***** ENTRIES PROVIDED

Record State := {
  mapContainer_current : bool;           (* the ref holds the div *)
  map_current : option LeafletMap;       (* [map.current] *)
  radarLayer_current : option Layer;     (* [radarLayer.current] *)
  isLoading : bool;
  error : option string;
  isMounted : bool;
  intervals : list Z;                    (* delays of the live [setInterval] timers *)
  listeners : list string;               (* event names [handleRefresh] listens to *)
  lastUpdate : option string;            (* last argument of [onLastUpdateChange] *)
  stamp : nat;                           (* Leaflet's id counter *)
  init : InitPhase;
  in_flight : nat                        (* calls of [fetchRadar] suspended at an [await] *)
}.

(** The JSON of the endpoint as the client reads it. *)
Record Payload := {
  p_error : option string;
  p_tile_url : option string;
  p_timestamp : option string
}.

(** How the awaits of one [fetchRadar] end: [fetch] or [response.json()]
    rejects (with the message of the error, if it is one), or a response
    arrives with [response.ok] and its JSON. *)
Inductive FetchOutcome :=
| Rejected (message : option string)
| Responded (ok : bool) (data : Payload).

Definition initial : State :=
  {| mapContainer_current := true; map_current := None; radarLayer_current := None;
     isLoading := true; error := None; isMounted := false;
     intervals := []; listeners := []; lastUpdate := None; stamp := 0;
     init := NotStarted; in_flight := 0 |}.

Definition set_map (m : option LeafletMap) (st : State) : State :=
  {| mapContainer_current := mapContainer_current st; map_current := m;
     radarLayer_current := radarLayer_current st; isLoading := isLoading st;
     error := error st; isMounted := isMounted st; intervals := intervals st;
     listeners := listeners st; lastUpdate := lastUpdate st; stamp := stamp st;
     init := init st; in_flight := in_flight st |}.
Definition set_radarLayer (l : option Layer) (st : State) : State :=
  {| mapContainer_current := mapContainer_current st; map_current := map_current st;
     radarLayer_current := l; isLoading := isLoading st;
     error := error st; isMounted := isMounted st; intervals := intervals st;
     listeners := listeners st; lastUpdate := lastUpdate st; stamp := stamp st;
     init := init st; in_flight := in_flight st |}.
Definition setIsLoading (b : bool) (st : State) : State :=
  {| mapContainer_current := mapContainer_current st; map_current := map_current st;
     radarLayer_current := radarLayer_current st; isLoading := b;
     error := error st; isMounted := isMounted st; intervals := intervals st;
     listeners := listeners st; lastUpdate := lastUpdate st; stamp := stamp st;
     init := init st; in_flight := in_flight st |}.
Definition setError (e : option string) (st : State) : State :=
  {| mapContainer_current := mapContainer_current st; map_current := map_current st;
     radarLayer_current := radarLayer_current st; isLoading := isLoading st;
     error := e; isMounted := isMounted st; intervals := intervals st;
     listeners := listeners st; lastUpdate := lastUpdate st; stamp := stamp st;
     init := init st; in_flight := in_flight st |}.
Definition set_isMounted (b : bool) (st : State) : State :=
  {| mapContainer_current := mapContainer_current st; map_current := map_current st;
     radarLayer_current := radarLayer_current st; isLoading := isLoading st;
     error := error st; isMounted := b; intervals := intervals st;
     listeners := listeners st; lastUpdate := lastUpdate st; stamp := stamp st;
     init := init st; in_flight := in_flight st |}.
Definition set_intervals (ts : list Z) (st : State) : State :=
  {| mapContainer_current := mapContainer_current st; map_current := map_current st;
     radarLayer_current := radarLayer_current st; isLoading := isLoading st;
     error := error st; isMounted := isMounted st; intervals := ts;
     listeners := listeners st; lastUpdate := lastUpdate st; stamp := stamp st;
     init := init st; in_flight := in_flight st |}.
Definition set_listeners (ls : list string) (st : State) : State :=
  {| mapContainer_current := mapContainer_current st; map_current := map_current st;
     radarLayer_current := radarLayer_current st; isLoading := isLoading st;
     error := error st; isMounted := isMounted st; intervals := intervals st;
     listeners := ls; lastUpdate := lastUpdate st; stamp := stamp st;
     init := init st; in_flight := in_flight st |}.
Definition onLastUpdateChange (t : option string) (st : State) : State :=
  {| mapContainer_current := mapContainer_current st; map_current := map_current st;
     radarLayer_current := radarLayer_current st; isLoading := isLoading st;
     error := error st; isMounted := isMounted st; intervals := intervals st;
     listeners := listeners st; lastUpdate := t; stamp := stamp st;
     init := init st; in_flight := in_flight st |}.
Definition set_stamp (n : nat) (st : State) : State :=
  {| mapContainer_current := mapContainer_current st; map_current := map_current st;
     radarLayer_current := radarLayer_current st; isLoading := isLoading st;
     error := error st; isMounted := isMounted st; intervals := intervals st;
     listeners := listeners st; lastUpdate := lastUpdate st; stamp := n;
     init := init st; in_flight := in_flight st |}.
Definition set_init (p : InitPhase) (st : State) : State :=
  {| mapContainer_current := mapContainer_current st; map_current := map_current st;
     radarLayer_current := radarLayer_current st; isLoading := isLoading st;
     error := error st; isMounted := isMounted st; intervals := intervals st;
     listeners := listeners st; lastUpdate := lastUpdate st; stamp := stamp st;
     init := p; in_flight := in_flight st |}.
Definition set_in_flight (n : nat) (st : State) : State :=
  {| mapContainer_current := mapContainer_current st; map_current := map_current st;
     radarLayer_current := radarLayer_current st; isLoading := isLoading st;
     error := error st; isMounted := isMounted st; intervals := intervals st;
     listeners := listeners st; lastUpdate := lastUpdate st; stamp := stamp st;
     init := init st; in_flight := n |}.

**********

ABOUT THIS TASK: Copy from the entries above each line in which the string "Definition" can be found.

RESPONSE:
Definition initial : State :=
Definition set_map (m : option LeafletMap) (st : State) : State :=
Definition set_radarLayer (l : option Layer) (st : State) : State :=
Definition setIsLoading (b : bool) (st : State) : State :=
Definition setError (e : option string) (st : State) : State :=
Definition set_isMounted (b : bool) (st : State) : State :=
Definition set_intervals (ts : list Z) (st : State) : State :=
Definition set_listeners (ls : list string) (st : State) : State :=
Definition onLastUpdateChange (t : option string) (st : State) : State :=
Definition set_stamp (n : nat) (st : State) : State :=
Definition set_init (p : InitPhase) (st : State) : State :=
Definition set_in_flight (n : nat) (st : State) : State :=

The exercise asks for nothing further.